Siang begitu terik di sudut pertokoan pusat kota, saya melangkah sambil menenteng berkas menyusuri pertokoan, sambil sesekali mata saya melirik nama dan nomor alamat sambil mencocokkan di berkas yang saya tenteng. Nggak terasa, tenggorokan begitu pahit dan kering. Mata normal saya sekilas menyapu sebuah warung yang terlihat ramai, beberapa pengunjung dengan lahap menikmati hidangan yang tersedia. Saya masih teringat jelas, itu adalah salah satu hari di bulan Ramadhan tahun yang lalu, benar panjenengan tidak salah baca.

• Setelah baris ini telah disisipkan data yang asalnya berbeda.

(** C1 as stated fails: [snd_sof_enum_put] and [snd_sof_volume_put] send
    their set message although every new value equals the cached one, and
    [snd_sof_switch_put] on a control without a PGA sends nothing although
    channel 1 differs. *)
Lemma put_value_unchanged_still_sent :
  same_as_cached (fun i => i) 2 [1; 2] (chanv (control_data example_dev))
  /\ length (comp_data_calls
               (trace (snd (snd_sof_enum_put quiet_platform example_control
                              [1; 2] example_dev)))) = 1%nat
  /\ chanv (control_data (snd (snd_sof_volume_put quiet_platform 4
                                example_control [1; 2] volume_dev)))
     = chanv (control_data volume_dev)
  /\ length (comp_data_calls
               (trace (snd (snd_sof_volume_put quiet_platform 4
                              example_control [1; 2] volume_dev)))) = 1%nat
  /\ differs_from_cached (fun i => i) 2 [1; 3] (chanv (control_data example_dev))
  /\ comp_data_calls
       (trace (snd (snd_sof_switch_put quiet_platform example_control [1; 3]
                      example_dev))) = [].
Proof.
  split.
  { intros i Hi. destruct i as [|[|i]]; [reflexivity | reflexivity |].
    simpl in Hi. lia. }
  split; [reflexivity|]. split; [reflexivity|]. split; [reflexivity|].
  split; [|reflexivity].
  exists 1%nat. split; [simpl; lia|]. vm_compute. discriminate.
Qed.

(** ** Extended bytes put *)

Section ExtPutValidation.

Context {abi : sof_abi}.
Variable P : platform.
Variable be_max : Z.
Variable sc : snd_sof_control.
Variable user : list byte.
Variable size : Z.
Variable w : sof_dev.

Hypothesis header_mapped : sizeof_snd_ctl_tlv <= Z.of_nat (length user).

(** The envelope checks come first and leave everything as it was. *)
Lemma bytes_ext_put_envelope :
  let header := take 8 user in
  to_u32 be_max < load32 header 4 \/ load32 header 0 <> to_u32 (cmd sc) ->
  snd_sof_bytes_ext_put P be_max sc user size w = (- EINVAL, w).
Proof.
  intros header Hbad. subst header. unfold sizeof_snd_ctl_tlv in *.
  destruct w as [cd u t]. unfold_handler. unfold sizeof_snd_ctl_tlv.
  rewrite copy_from_user_ok by lia.
  change (Z.to_nat 8) with 8%nat. change (Z.to_nat 0) with 0%nat.
  rewrite drop_0. cbn [Z.eqb negb].
  destruct (Z.ltb_spec (to_u32 be_max) (load32 (take 8 user) 4)) as [Hlen|Hlen];
    [reflexivity|].
  destruct (Z.eqb_spec (load32 (take 8 user) 0) (to_u32 (cmd sc))) as [Hid|Hid];
    [|reflexivity].
  destruct Hbad; [lia | contradiction].
Qed.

Hari ini saya ngobrol dengan istri saya tentang sebuah status temannya di Facebook yang mengomentari (pada akhirnya memang menjadi eker-ekeran tak berujung) twit dari Menteri Agama RI Pak Lukman H. Syaifudin yaitu :
Warung-warung tak perlu dipaksa tutup. Kita harus hormati juga hak mereka yang tak berkewajiban dan tak sedang berpuasa
dikutip dari :http://news.detik.com/berita/2937586/ramai-pro-kontra-warung-makan-tutup-saat-ramadan-ini-kicauan-menag
Ditambah pernyataan Pak Wapres JK tentang pengaturan speaker Masjid di Bulan Ramadhan.
JK mengatakan bahwa penerapan metode mengaji lewat kaset tidak efektif dan efisien, malah mengganggu ketenangan masyarakat sekitar. Ini ditambah lagi mayoritas penduduk Indonesia yang beragama Islam membuat banyaknya masjid dalam jarak dekat. Suara masjid menjadi tumpang tindih karena dekatnya jarak.
dikutip dari :http://www.cnnindonesia.com/nasional/20150617231058-20-60720/jk-tak-usah-tengah-malam-bunyikan-speaker-kaset-pengajian/
Entah kenapa twit dan pernyataan tersebut melebar menjadi “Mayoritas agar menghormati minoritas”
Sekilas isi twit dan pernyataannya memang memancing para pendekar eker-ekeran di dunia maya turun berlaga.
Kita disclaimer dulu: Saya harap panjenengan paham siapa yang dimaksud dengan mayoritas, siapa yang menjadi minoritas disini. Yang saya pahami adalah ini masalah sensitif, masalah muslim dan non muslim. Makna lebih konkrit adalah Toleransi antar umat beragama, mungkin terjadi diskusi luas, pro dan kontra maksud penyikapan dari toleransi menurut pelajaran Pendidikan Moral Pancasila (PMP) dahulu.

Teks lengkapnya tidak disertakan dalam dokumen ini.